One of my favourite ingredients
‘Let food be thy medicine and medicine be thy food’ Hippocrates
I am sharing one my favourite ingredients and why I feel it has contributed to my health and well being despite having type 1 diabetes for over 50 years. I don’t think one particular ingredient keeps us healthy, rather a combination of different ones that work together to keep all parts of the body functioning well.
I am no expert but these are the benefits I believe that garlic contains:
- Garlic produces a chemical called Allicin, which gives garlic its antibacterial and antifungal properties. It’s anti-bacterial properties help to keep my immune system healthy. I get fewer colds and flu in recent years and I think this is due to me focusing on eating healthy food and making sure to eat garlic and other nutritious foods most days. Having diabetes for a long time usually results in slower healing which is a nuisance for colds and small cuts but can be very dangerous for more serious injuries or illness. My healing power is definitely better than it has ever been and only slightly slower than my non-diabetic husband. I don’t have any other way of making a comparison.

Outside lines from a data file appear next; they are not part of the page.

(** * Booking form: availability, coupons, pricing and submission

    A shallow embedding of the booking dialog of the apartment storefront
    (components/BookingForm.tsx, its coupon-aware variant, and the coupon
    box of BookingCalendar), together with the properties its specification
    states about it.

    Conventions of the embedding.
    - A JavaScript [Date] is its time value: an integer number of
      milliseconds since the epoch ([Z]).  Calendar days are taken in a zone
      with a fixed offset, so that every local day lasts [msPerDay]
      milliseconds and local midnight is a multiple of [msPerDay]; invalid
      dates (NaN time values) are not represented.
    - React state is a record; a handler reads the snapshot it was created
      with and its [setX(v)] calls are applied in program order.
    - Exceptions are explicit: a computation that can throw returns a
      [Completion]; [try]/[catch] is a match on it.
    - External collaborators (the reservation store, the payment endpoint)
      are inputs of the handlers: the response each would give.
    - In the state of the form prices are exact rationals ([Q]) and
      [Math.round(x)] is the floor of [x + 1/2]; the numbers of the running
      program are IEEE 754 doubles, and [Binary64] and [Binary64Form] give the
      price computation and the amounts of the request over them. *)

From Stdlib Require Import ZArith List Bool Lia String QArith Qround Lqa Floats.
From Stdlib Require Uint63.
Import ListNotations.

Local Open Scope Z_scope.

(** ** date-fns *)

Module DateFns.

Definition Date := Z.

Definition msPerDay : Z := 86400000.

(** Index of the calendar day a time value falls in. *)
Definition dayNumber (t : Date) : Z := t / msPerDay.

(** [startOfDay]: the same day at 00:00:00.000. *)
Definition startOfDay (t : Date) : Date := dayNumber t * msPerDay.

(** [isSameDay(a, b)]: [+startOfDay(a) === +startOfDay(b)]. *)
Definition isSameDay (a b : Date) : bool := startOfDay a =? startOfDay b.

(** [addDays(d, n)]. *)
Definition addDays (d : Date) (n : Z) : Date := d + n * msPerDay.

(** [format(d, 'yyyy-MM-dd')]: the text names the calendar day and nothing
    else, so it is represented by the day's index. *)
Definition DayKey := Z.
Definition format_yyyy_MM_dd (d : Date) : DayKey := dayNumber d.

(** [parseISO] of a date-only text: midnight of that day. *)
Definition parseISO_day (k : DayKey) : Date := k * msPerDay.

(** The loop of [eachDayOfInterval]:
    [while (+currentDate <= endTime) { dates.push(currentDate);
       currentDate.setDate(currentDate.getDate() + 1);
       currentDate.setHours(0, 0, 0, 0) }].
    [fuel] bounds the number of iterations. *)
Fixpoint daysLoop (fuel : nat) (currentDate endTime : Date) : list Date :=
  match fuel with
  | O => []
  | S fuel' =>
      if currentDate <=? endTime
      then currentDate :: daysLoop fuel' (startOfDay (addDays currentDate 1)) endTime
      else []
  end.
(** [chain h o l]: following [parent] from the reference [o] visits the
    nodes [l], in this order, and ends at the root, whose parent is [None]. *)
Inductive chain h : option nat -> list nat -> Prop :=
| chain_root : chain h None []
| chain_up (node : nat) nd (l : list nat) :
    h !! node = Some nd ->
    chain h (Node.parent nd) l ->
    chain h (Some node) (node :: l).

End Mcts.

Arguments deref_all {State}.
Arguments get_best_child_to_explore {State}.
Arguments visit_weight {State}.
Arguments get_best_child_to_play {State}.
Arguments py_dict : simpl never.
Arguments get_policy {State}.
Arguments select {State}.
Arguments expand_step {State}.
Arguments expand_and_evaluate {State Board}.
Arguments backup_loop {State}.
Arguments backup {State}.
Arguments simulate {State Board}.
Arguments search {State Board}.
Arguments search_default {State Board}.
Arguments play {State}.

Arguments legal_actions {State}.
Arguments child_of {State}.
Arguments visit_power {State}.
Arguments policy_entry {State}.
Arguments policy_spec {State}.
Arguments powers_in_range {State}.
Arguments simulations {State Board}.
Arguments search_spec {State Board}.
Arguments visit {State Board}.
Arguments visits {State Board}.
Arguments objects {State}.
Arguments puct_score {State}.
Arguments visit_sum {State}.
Arguments tree {State}.
Arguments tree_node {State}.
Arguments descent {State}.
Arguments descent_stop {State}.
Arguments descent_step {State}.
Arguments wf {State}.
Arguments wf_root {State}.
Arguments wf_tree {State}.
Arguments wf_parent {State}.
Arguments same_shape {State}.
Arguments chain {State}.
Arguments chain_root {State}.
Arguments chain_up {State}.

(** ** Further notions *)

(** The shares of the children in the total of the powers of their visit
    counts: the weights that [get_best_child_to_play] gives to
    [random.choices]. *)
Definition shares {State : Type} (cs : list (Node.t State)) (temperature : R) : list R :=
  map (fun c => visit_power temperature c / Rsum (map (visit_power temperature) cs)) cs.

Section Expansion.

Variables State Board : Type.
Variable board : State -> Board.
Variable turn : State -> State.
Variable env : Env State.
Variable m : Board -> list R * R.

(** The node [nd] as [expand_and_evaluate] leaves it, in an arena [h]. *)
Definition expanded_leaf (h : heap State) (nd : Node.t State) : Node.t State :=
  if is_terminal env (Node.s nd)
  then Node.mk (Node.n nd) (Node.w nd + compute_reward env (Node.s nd))
         (Node.q nd) (Node.p nd) (Node.parent nd) (Node.a nd)
         (Node.s nd) (Node.to_play nd) (Node.children nd)
  else Node.mk (Node.n nd) (m (board (Node.s nd))).2
         (Node.q nd) (Node.p nd) (Node.parent nd) (Node.a nd)
         (Node.s nd) (Node.to_play nd)
         (Node.children nd
          ++ seq (length h)
               (length (legal_actions env (m (board (Node.s nd))).1 (Node.s nd)))).
(** Every run either leaves the session as it was or succeeds and
    appends exactly one history entry. *)
Lemma handle_cases (rq : request) (st : session) :
  final (handle rq st) = st
  \/ (failed (handle rq st) = false
      /\ exists entry, history (final (handle rq st)) = history st ++ [entry]).
Proof.
  destruct rq as [|expr v lo up|expr v p]; cbn [handle].
  - destruct (on_equals_cases st) as [->|[[e ->]|[->|[r ->]]]]; try now left.
    right. split; [reflexivity|]. eexists. reflexivity.
  - destruct (calculate_integral_cases expr v lo up st) as [H|[Hf [entry Hr]]];
      [now left|right].
    split; [exact Hf|]. exists entry. cbv zeta in Hr. now rewrite Hr.
  - destruct (calculate_derivative_cases expr v p st) as [H|[Hf [entry Hr]]];
      [now left|right].
    split; [exact Hf|]. exists entry. cbv zeta in Hr. now rewrite Hr.
Qed.

End Session.

(** C4: a request that fails -- an error message is shown, or an exception
    leaves the handler -- leaves the session as it was: the history and
    the expression under construction are those from before the request. *)
Theorem failed_request_leaves_state `{E : Externals} (rq : request) (st : session) :
  failed (handle rq st) = true ->
  final (handle rq st) = st
  /\ history (final (handle rq st)) = history st
  /\ expression (final (handle rq st)) = expression st.
Proof.
  intros Hfail.
  destruct (handle_cases rq st) as [H|[Hok _]].
  - now rewrite H.
  - congruence.
Qed.

Lemma failed_request_leaves_state_witness :
  failed (handle (E := Mock.externals) Evaluate Mock.typed_foo) = true
  /\ final (handle (E := Mock.externals) Evaluate Mock.typed_foo) = Mock.typed_foo.
Proof.
  split; [reflexivity|].
  exact (proj1 (failed_request_leaves_state (E := Mock.externals) Evaluate
                  Mock.typed_foo eq_refl)).
Defined.

(** The history is appended to only by a request that succeeds. *)
Corollary history_grows_only_on_success `{E : Externals} (rq : request) (st : session) :
  history (final (handle rq st)) <> history st -> failed (handle rq st) = false.
Proof.
  intros Hne. destruct (handle_cases rq st) as [H|[Hok _]]; [|exact Hok].
  now rewrite H in Hne.
Qed.
(** * googlesheety.py: Zoho WorkDrive permalinks synchronised to a Google Sheet

    A shallow embedding of [src/googlesheety.py].  The script is sequential
    glue over four remote services (the Zoho token endpoint, the WorkDrive
    file and permission endpoints, the Gemini text endpoint, the Google
    Sheets client) and one local file (the Google token).  The embedding
    keeps

    - the parsed JSON bodies as an inductive type, with the Python
      operations the script applies to them ([dict.get], [x[0]], [in],
      truthiness, [str.strip]) and the exceptions those raise on values of
      the wrong shape;
    - the two module globals that [refresh_access_token] assigns;
    - every observable action (request, sleep, print) as an event of a trace;
    - [try]/[except] as a handler that names the exception classes it
      catches;
    - the remote services as functions of an abstract world state, bundled
      in a record, so that every theorem quantifies over all their
      behaviours.

    What the embedding takes from the libraries the script calls:
    [response.json()] on a body that is not JSON raises a
    [RequestException] (requests 2.27 and later); a values read of the
    Sheets client returns rows of strings; a parsed dictionary has distinct
    keys; a character is a code point below 256.  The [while True] loop of
    [fetch_file_ids] runs on an iteration budget, and a run that exhausts
    it is reported as such, never as a result. *)

From stdpp Require Import base option list strings gmap pretty.
From Stdlib Require Import ZArith Lia Ascii.

Open Scope string_scope.
Set Warnings "-register-all".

- Garlic can help reduce bad cholesterol (LDL) and increase good cholesterol (HDL). People with diabetes are at a higher risk of cardiovascular issues and it is very important to keep cholesterol and blood pressure in range. Anything as simple as eating garlic is an easy win.
- There is a lot of focus on gut health at the moment. Garlic helps to prevent inflammation in all areas of the body including the the gut. It also helps to kill bad bacteria and feed good bacterial in the gut.
- Some of garlics beneficial properties are reduced by cooking. That said. I eat very little raw garlic. I don’t want my friends to move to the other side of the room when we meet! Chewing parsley or lemon peel is thought to reduce ‘garlic breath’, but unless someone tells me I stink of garlic or I notice people backing away I’m not bothered.
- Eating plenty of vegetables including garlic helps prevent or at least minimise the impact of colds and flu. Illness plays havoc with my blood sugar, so as well as feeling horrible from colds and flu having high blood sugar makes things worse. “An ounce of prevention is better than a cure”.
- Garlic contains sulphur which is essential for healthy skin. This together with its anti-bacterial properties helps keep skin in good condition. Sorry, it won’t keep wrinkle away, but it does help to keep skin healthy and cuts, grazes, spots, not to mention all the finger pricks, injection prods and canualla sites heal a little quicker.
How I use garlic:
- Garlic, onion and peppers are the base for lots of our meals. Saute sliced or chopped onion first, add the diced pepper and cook for about 8 minutes and lastly add the chopped or crushed garlic. This can be a base for stews, bolognese, lasagna, omelettes or risottos.
- Baked garlic is a firm favourite. Slice an unpeeled garlic bulb in half, across the middle. Rub a little olive oil on the cut sides and bake at 200°C for about 40 minutes. Wrap them in tin foil or bake in a covered dish if you want a soft texture but I usually don’t bother covering them.
- Christmas dinner wouldn’t be the same without garlic potatoes. I use lots of garlic so we get benefit from all the calories!
- A lighter version of garlic potato is to boil peeled potato and chopped garlic. Drain when cooked and whiz them with a good knob of butter with an electric whisk until velvety.
- Another version is to roast some sliced regular or sweet potato or even butternut squash (lowest carb) in olive oil and add some sliced garlic half way through the cooking. Rubbing the baking tin with a cut clove of garlic before use will add to the flavour.
- Sauteed garlic, red onion and rosemary or thyme add nutrition and flavour to mushrooms.
- Salad dressing made with olive oil, lemon/lime juice, minced fresh garlic and balsamic vinegar.